A orientadora já participou de competições de halterofilismo (esporte de levantamento de pesos e halteres) e até ganhou destaque nacional. A meta dela é influenciar para que outras mulheres também sejam levadas a procurar um profissional. “Fazer atividade física é uma questão de saúde. Claro que há pessoas acima do peso que fazem exercício. Mas o excesso de peso é, com certeza, um indício de desajuste que pode ser contornado”, afirmou.

Lívia Soares contou a O Estado um episódio vivido por ela há alguns meses. “Estava na rua e uma senhora olhou para mim e perguntou se eu achava certo ter o corpo de um homem. Eu disse a ela que me sentia bem assim, mas nunca pensei que passaria por isso algum dia”, disse.

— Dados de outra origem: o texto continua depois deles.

(* ===== verification/SavedCreate.v ===== *)
(** * Creating, deleting and repeating

    A created trip is read back as it was asked for; every request keeps the
    saved-trip tables consistent; a repeated request repeats its answer; a
    deleted trip leaves no row. *)

From S2P Require Import Prelude GoLib GoText Schema Tables SavedTables.
From S2P Require Import SavedMutations SavedFacts SavedProps.

Section SavedCreate.
Context {PG : Postgres} {SS : SavedServer} {TZ : TimeZones}.

(** ** The activities of a new plan *)

(** The identifiers drawn for [k] activities after [n] others. *)
Definition drawn (rng : nat -> bytes) (n k : nat) : list string :=
  List.map (fun i => newAuthUUID (rng i)) (seq n k).

Lemma drawn_lookup rng n k i id :
  drawn rng n k !! i = Some id <-> (i < k)%nat /\ id = newAuthUUID (rng (n + i)%nat).
Proof.
  unfold drawn. split.
  - intros (j & -> & Hj)%list_lookup_fmap_Some. apply lookup_seq in Hj as [-> ?]. done.
  - intros [Hi ->]. apply list_lookup_fmap_Some. exists (n + i)%nat. split; [done|].
    by apply lookup_seq.
Qed.

Definition window_row (w : RelativeWindowInput) : saved_window :=
  SavedWindow (wi_OpensOffsetMS w) (wi_ClosesOffsetMS w).
Lemma CompleteDeactivation_ok clk r d v d' :
  CompleteDeactivation clk r d = Ok (v, d') ->
  exists t e, trips d !! cpd_TripID r = Some t /\ t_execution_state t = Deactivating /\
    e_kind e = OpDeactivate /\ leases d !! cpd_TripID r = None /\
    completed (cpd_TripID r) (cpd_OperationID r) t (deactivated_trip (clk 0%nat) t) e
      (clk 1%nat) (clk 2%nat) v d d'.
Proof.
  intros H. unfold CompleteDeactivation in H.
  apply tx_bind_ok in H as ([] & d1 & H1 & H). apply guard_ok in H1 as [_ ->].
  apply tx_bind_ok in H as (t & d1 & H1 & H). apply find_row_ok in H1 as [Ht ->].
  apply tx_bind_ok in H as (held & d1 & H1 & H). apply gets_ok in H1 as [Hheld ->].
  apply tx_bind_ok in H as ([] & d1 & H1 & H). apply guard_ok in H1 as [Hle ->]. subst held.
  apply bool_decide_eq_false, eq_None_not_Some in Hle.
  apply tx_bind_ok in H as (e & d1 & H1 & H). apply find_row_ok in H1 as [[He Het]%trip_operation_ok ->].
  apply tx_bind_ok in H as ([] & d1 & H1 & H). apply guard_ok in H1 as [Hop ->].
  apply orb_false_iff in Hop as [Hop Hpe%negb_false_iff].
  apply orb_false_iff in Hop as [Hst%negb_false_iff Hki%negb_false_iff].
  apply bool_decide_eq_true in Hst, Hki, Hpe.
  apply tx_bind_ok in H as ([] & d1 & H1 & H). apply modify_ok in H1 as ->.
  apply tx_bind_ok in H as ([] & d1 & H1 & H).
  apply (update_trip_execution_ok _ _ _ _ _ _ _ t) in H1 as (Htc & Hox & ->);
    [|exact Ht|by rewrite bool_decide_eq_true_2].
  apply tx_bind_ok in H as ([] & d1 & H1 & H).
  apply (update_operation_ok _ _ _ _ _ _ _ e) in H1 as [Hoc ->];
    [|exact He|unfold pending_operation; by rewrite !bool_decide_eq_true_2].
  apply publish_completion_ok in H as (Hg & h & body & Hr & Hfk & Hcf & ->). exists t, e. split_and!; try done. constructor; try done.
  - constructor; try done.
    + intros k Hk. cbn. by rewrite lookup_insert_ne.
    + intros Hu. eapply (answered_unique d _ _ h); [done|exact Hr|..|reflexivity]; reflexivity.
  - by rewrite get_records.
  - do 2 eexists. split; [exact Hr|]. split; [cbn; by rewrite lookup_insert_eq|]. reflexivity.
Qed.

End Moves.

Quem também não se sentia bem tendo “uns quilos a mais” era a advogada Juliana Bragança. Segundo ela, o peso era mero reflexo de um modo irregular de vida. “Era intranquila, inquieta. Com dificuldades muitas vezes de concentração e para relaxar nos momentos de folga. Estava ligado ao meu modo de vida e aos quilos a mais. Decidi fazer algo que não era rotineiro em minha vida, ou seja, entrar para a academia e mexer o meu corpo. O resto, a perda de peso, foi mera consequência”, afirmou.


[e-s001]Ela respeita as mulheres que são satisfeitas com o corpo mais gordo. “Sem dúvida, a mulher deve se sentir bem consigo mesma, independentemente de que forma. Sou feliz assim e se a mulher é feliz sendo gorda, não tem problema. É uma questão de gosto ao qual respeito”, disse a advogada.

Fatores de elevação de peso
Alguns fatores são indicados por médicos e orientadores físicos como preponderantes para a elevação do peso e ascensão acima da média da massa corporal. Um deles é o estresse, que eleva taxas hormonais e gera vontade súbita de ingestão de alimentos gordurosos. Além disso, o estresse também está relacionado à rotina desregulada, com refeições fora de hora e sem a riqueza de nutrientes necessária para uma boa dieta.

Outro fator é o excesso de substâncias, como o cortisol, também associado ao estresse. Segundo estudos, o cortisol é produzido na parte superior da glândula suprarrenal e, em doses controladas, é o responsável pela sensação de prazer no indivíduo. Em doses elevadas, gera ganho excessivo de peso e, caso esteja em concentração baixa, pode levar à depressão.

Além das razões ligadas ao funcionamento do organismo, há ainda o sedentarismo, ainda comum entre os brasileiros. Apesar da mudança de cultura, nos últimos anos, que estimularam uma corrida para empreendimentos especializados na reeducação corporal, como academias, brasileiros em geral passaram a usar espaços públicos para exercícios. Na capital, são comuns registros de pessoas malhando ou se exercitando em locais, como a Avenida Litorânea.